*** Data ***

(** ** Tables (migrations/src/sql/m000011.sql, m000021.sql, m000022.sql) *)

Record JobQueue := mkQueue {
  queue_name : str;
  queue_locked_at : option Z;
  queue_locked_by : option str
}.

Record Worker := mkWorker {
  last_heartbeat_at : Z;
  started_at : Z;
  metadata : option Value
}.

Record Db := mkDb {
  jobs : gmap Z DbJob;
  job_queues : gmap Z JobQueue;
  tasks : gmap Z str;
  workers : gmap str Worker;
  retirements : gset Z;
  jobs_seq : Z;
  queues_seq : Z;
  tasks_seq : Z
}.

Definition empty_db : Db := mkDb ∅ ∅ ∅ ∅ ∅ 1 1 1.

Definition with_jobs (db : Db) (js : gmap Z DbJob) : Db :=
  mkDb js (job_queues db) (tasks db) (workers db) (retirements db)
    (jobs_seq db) (queues_seq db) (tasks_seq db).
Definition with_queues (db : Db) (qs : gmap Z JobQueue) : Db :=
  mkDb (jobs db) qs (tasks db) (workers db) (retirements db)
    (jobs_seq db) (queues_seq db) (tasks_seq db).
Definition with_workers (db : Db) (ws : gmap str Worker) : Db :=
  mkDb (jobs db) (job_queues db) (tasks db) ws (retirements db)
    (jobs_seq db) (queues_seq db) (tasks_seq db).
Definition with_retirements (db : Db) (rs : gset Z) : Db :=
  mkDb (jobs db) (job_queues db) (tasks db) (workers db) rs
    (jobs_seq db) (queues_seq db) (tasks_seq db).

(** The generated [is_available] columns. *)
Definition job_available (j : DbJob) : bool :=
  bool_decide (locked_at j = None) && (attempts j <? max_attempts j).
Definition queue_available (q : JobQueue) : bool :=
  bool_decide (queue_locked_at q = None).

(** [update t set f where p], row by row. *)
Definition update_where {A} (p : Z → A → bool) (f : A → A) (t : gmap Z A) : gmap Z A :=
  map_imap (λ i r, Some (if p i r then f r else r)) t.

(** [delete from t where p]. *)
Definition delete_where {A} (p : Z → A → bool) (t : gmap Z A) : gmap Z A :=
  filter (λ ir, p ir.1 ir.2 = false) t.

Definition lock_queue (worker_id : str) (t : Z) (q : JobQueue) : JobQueue :=
  mkQueue (queue_name q) (Some t) (Some worker_id).
Definition unlock_queue (q : JobQueue) : JobQueue :=
  mkQueue (queue_name q) None None.

(** ** The claim statement *)

Record Concurrent := mkConcurrent { held_jobs : gset Z; held_queues : gset Z }.

Section claim.
Context (con : Concurrent) (tids : list Z) (filt : JobFlagFilter) (now : Z).

(** The queue clause: no queue, or an available one that is not skipped. *)
Definition queue_clause (db : Db) (j : DbJob) : bool :=
  match job_queue_id j with
  | None => true
  | Some q =>
      match job_queues db !! q with
      | Some r => queue_available r && bool_decide (q ∉ held_queues con)
      | None => false
      end
  end.

(** The WHERE clause of the candidate selection. *)
Definition candidate (db : Db) (i : Z) (j : DbJob) : bool :=
  job_available j && (run_at j <=? now) && bool_decide (task_id j ∈ tids)
  && queue_clause db j && admits filt (flags j) && bool_decide (i ∉ held_jobs con).

Definition candidates (db : Db) : list (Z * DbJob) :=
  filter (λ ij, candidate db ij.1 ij.2 = true) (map_to_list (jobs db)).
End claim.

(** [order by priority asc, run_at asc]. *)
Definition order_le (a b : Z * DbJob) : Prop :=
  priority a.2 < priority b.2 ∨ priority a.2 = priority b.2 ∧ run_at a.2 ≤ run_at b.2.

(** [order by ... limit n]: the first [n] rows of some ordering. *)
Definition selection (limit : nat) (cands raw : list (Z * DbJob)) : Prop :=
  ∃ rest, cands ≡ₚ raw ++ rest ∧ StronglySorted order_le raw ∧
    length raw = Nat.min limit (length cands) ∧
    ∀ a b, a ∈ raw → b ∈ rest → order_le a b.

(** The order with the id as the last key, as [distinct on] uses it. *)
Definition order_leb (a b : Z * DbJob) : bool :=
  (priority a.2 <? priority b.2)
  || ((priority a.2 =? priority b.2)
      && ((run_at a.2 <? run_at b.2)
          || ((run_at a.2 =? run_at b.2) && (a.1 <=? b.1)))).

(** [select distinct on (job_queue_id, case when job_queue_id is null then id
    end)]: one row per named queue, every row without a queue. *)
Definition distinct_on_queue (raw : list (Z * DbJob)) : list (Z * DbJob) :=
  filter (λ ij,
    match job_queue_id ij.2 with
    | None => true
    | Some q =>
        forallb (λ kl, bool_decide (job_queue_id kl.2 ≠ Some q) || order_leb ij kl) raw
    end = true) raw.

Definition lock_job (worker_id : str) (t : Z) (j : DbJob) : DbJob :=
  mkDbJob (id j) (job_queue_id j) (payload j) (priority j) (run_at j) (attempts j + 1)
    (max_attempts j) (last_error j) (created_at j) (updated_at j) (key j) (revision j)
    (Some t) (Some worker_id) (flags j) (task_id j).

(** The two updates, of the selected jobs and of their queues. *)
Definition apply_claim (worker_id : str) (t : Z) (sel : list (Z * DbJob)) (db : Db) : Db :=
  with_queues
    (with_jobs db (update_where (λ i _, bool_decide (i ∈ sel.*1)) (lock_job worker_id t) (jobs db)))
    (update_where (λ q _, bool_decide (Some q ∈ (λ ij, job_queue_id ij.2) <$> sel))
       (lock_queue worker_id t) (job_queues db)).

(** The rows [returning *] yields, with the task identifier of each. *)
Definition returned_jobs (td : TaskDetails) (worker_id : str) (t : Z)
    (sel : list (Z * DbJob)) : list Job :=
  (λ ij, let j := lock_job worker_id t ij.2 in
         from_db_job j (get_or_empty td (id j) (task_id j))) <$> sel.

(** [get_job_with_filter]: some first candidate, if there is one. *)
Inductive get_job_with_filter (con : Concurrent) (clock : Z) (td : TaskDetails)
    (worker_id : str) (filt : JobFlagFilter) (now : option Z) (db : Db) :
    Db → option Job → Prop :=
| get_job_claims raw :
    selection 1 (candidates con (task_ids td) filt (default clock now) db) raw →
    get_job_with_filter con clock td worker_id filt now db
      (apply_claim worker_id (default clock now) raw db)
      (head (returned_jobs td worker_id (default clock now) raw)).

Inductive SqlError := NegativeLimit | CheckViolation | AffectsRowTwice | UniqueViolation
| UnableToSchedule | InvalidJobKeyMode.

(** [batch_get_jobs_with_filter]; the rows come back in no particular order. *)
Inductive batch_get_jobs_with_filter (con : Concurrent) (clock : Z) (td : TaskDetails)
    (worker_id : str) (filt : JobFlagFilter) (batch_size : Z) (now : option Z) (db : Db) :
    Db → result (list Job) SqlError → Prop :=
| batch_get_jobs_negative :
    batch_size < 0 →
    batch_get_jobs_with_filter con clock td worker_id filt batch_size now db
      db (Err NegativeLimit)
| batch_get_jobs_claims raw rows :
    0 ≤ batch_size →
    selection (Z.to_nat batch_size)
      (candidates con (task_ids td) filt (default clock now) db) raw →
    rows ≡ₚ returned_jobs td worker_id (default clock now) (distinct_on_queue raw) →
    batch_get_jobs_with_filter con clock td worker_id filt batch_size now db
      (apply_claim worker_id (default clock now) (distinct_on_queue raw) db) (Ok rows).

(** An executable choice: ties broken by id. *)
Definition order_le_id (a b : Z * DbJob) : Prop := order_leb a b = true.

#[export] Instance order_le_id_dec : RelDecision order_le_id.
Proof. intros a b. unfold order_le_id. apply _. Defined.

Definition pick (limit : nat) (cands : list (Z * DbJob)) : list (Z * DbJob) :=
  take limit (merge_sort order_le_id cands).

Definition get_job_exec con clock td worker_id filt now db : Db * option Job :=
  let t := default clock now in
  let raw := pick 1 (candidates con (task_ids td) filt t db) in
  (apply_claim worker_id t raw db, head (returned_jobs td worker_id t raw)).

Definition batch_get_jobs_exec con clock td worker_id filt batch_size now db :
    Db * result (list Job) SqlError :=
  if batch_size <? 0 then (db, Err NegativeLimit)
  else
    let t := default clock now in
    let raw := distinct_on_queue
      (pick (Z.to_nat batch_size) (candidates con (task_ids td) filt t db)) in
    (apply_claim worker_id t raw db, Ok (returned_jobs td worker_id t raw)).

(** ** Lemmas on tables *)

Lemma lookup_update_where {A} p (f : A → A) t i :
  update_where p f t !! i = (λ r, if p i r then f r else r) <$> t !! i.
Proof. unfold update_where. rewrite map_lookup_imap. by destruct (t !! i). Qed.

Lemma update_where_None {A} p (f : A → A) t i :
  update_where p f t !! i = None ↔ t !! i = None.
Proof. rewrite lookup_update_where. by destruct (t !! i). Qed.

Lemma update_where_Some {A} p (f : A → A) t i r :
  update_where p f t !! i = Some r ↔
    ∃ r0, t !! i = Some r0 ∧ r = (if p i r0 then f r0 else r0).
Proof. rewrite lookup_update_where, fmap_Some. done. Qed.

Lemma delete_where_Some {A} p (t : gmap Z A) i r :
  delete_where p t !! i = Some r ↔ t !! i = Some r ∧ p i r = false.
Proof. unfold delete_where. by rewrite map_lookup_filter_Some. Qed.

Lemma delete_where_None {A} p (t : gmap Z A) i :
  delete_where p t !! i = None ↔ ∀ r, t !! i = Some r → p i r = true.
Proof.
  unfold delete_where. rewrite map_lookup_filter_None. split.
  - intros [H|H] r Hr; [congruence|]. apply not_false_is_true. intros E. by apply (H r).
  - intros H. destruct (t !! i) as [r|]; [right|by left].
    intros x [= <-]. simpl. by rewrite (H r).
Qed.

Lemma update_where_compose {A} p1 p2 (f1 f2 : A → A) t :
  (∀ i r, p1 i r = true → p2 i (f1 r) = p2 i r) →
  update_where p2 f2 (update_where p1 f1 t)
  = map_imap (λ i r, Some (let r' := if p1 i r then f1 r else r in if p2 i r then f2 r' else r')) t.
Proof.
  intros H. apply map_eq. intros i. rewrite !lookup_update_where, map_lookup_imap.
  destruct (t !! i) as [r|]; simpl; [|done].
  destruct (p1 i r) eqn:E; [by rewrite H|done].
Qed.

Lemma update_where_id {A} p (f : A → A) t :
  (∀ i r, t !! i = Some r → p i r = true → f r = r) → update_where p f t = t.
Proof.
  intros H. apply map_eq. intros i. rewrite lookup_update_where.
  destruct (t !! i) as [r|] eqn:E; simpl; [|done].
  destruct (p i r) eqn:Ep; [by rewrite (H i)|done].
Qed.

(** ** Candidates and selections *)

Section candidates.
Context (con : Concurrent) (tids : list Z) (filt : JobFlagFilter) (now : Z) (db : Db).

Lemma elem_of_candidates i j :
  (i, j) ∈ candidates con tids filt now db ↔
    jobs db !! i = Some j ∧ candidate con tids filt now db i j = true.
Proof.
  unfold candidates. rewrite list_elem_of_filter, elem_of_map_to_list. simpl. tauto.
Qed.

Lemma candidates_NoDup : NoDup (candidates con tids filt now db).*1.
Proof.
  unfold candidates. apply (sublist_NoDup _ (map_to_list (jobs db)).*1).
  - apply NoDup_fst_map_to_list.
  - apply fmap_sublist, sublist_filter.
Qed.

Lemma candidate_spec i j :
  candidate con tids filt now db i j = true →
  locked_at j = None ∧ attempts j < max_attempts j ∧ run_at j ≤ now ∧ task_id j ∈ tids ∧
  admits filt (flags j) = true ∧ i ∉ held_jobs con ∧
  ∀ q, job_queue_id j = Some q →
    ∃ r, job_queues db !! q = Some r ∧ queue_locked_at r = None ∧ q ∉ held_queues con.
Proof.
  unfold candidate, job_available, queue_clause, queue_available. intros H. bool_hyps.
  split_and!; try done. intros q Hq. rewrite Hq in *.
  destruct (job_queues db !! q) as [r|]; [|done]. bool_hyps. eauto.
Qed.
End candidates.

Lemma selection_elem limit cands raw a :
  selection limit cands raw → a ∈ raw → a ∈ cands.
Proof. intros (rest & -> & _) ?. set_solver. Qed.

Lemma selection_NoDup limit cands raw :
  selection limit cands raw → NoDup cands.*1 → NoDup raw.*1.
Proof.
  intros (rest & Hp & _). rewrite Hp, fmap_app, NoDup_app. tauto.
Qed.

Lemma selection_nil limit cands :
  selection (S limit) cands [] ↔ cands = [].
Proof.
  split.
  - intros (rest & _ & _ & Hl & _). destruct cands; [done|]. simpl in Hl. lia.
  - intros ->. exists []. split_and!; [done|constructor|done|]. intros ? ? []%not_elem_of_nil.
Qed.

Lemma selection_one cands a :
  selection 1 cands [a] → a ∈ cands ∧ ∀ b, b ∈ cands → order_le a b.
Proof.
  intros (rest & Hp & _ & _ & Hle). split; [rewrite Hp; set_solver|].
  intros b. rewrite Hp. intros [->|Hb]%elem_of_cons; [right; lia|].
  apply Hle; set_solver.
Qed.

***

Find the string "result" in the records, then copy each line where it occurs.

▶ _Response to this exercise_
    Db → result (list Job) SqlError → Prop :=
    Db * result (list Job) SqlError :=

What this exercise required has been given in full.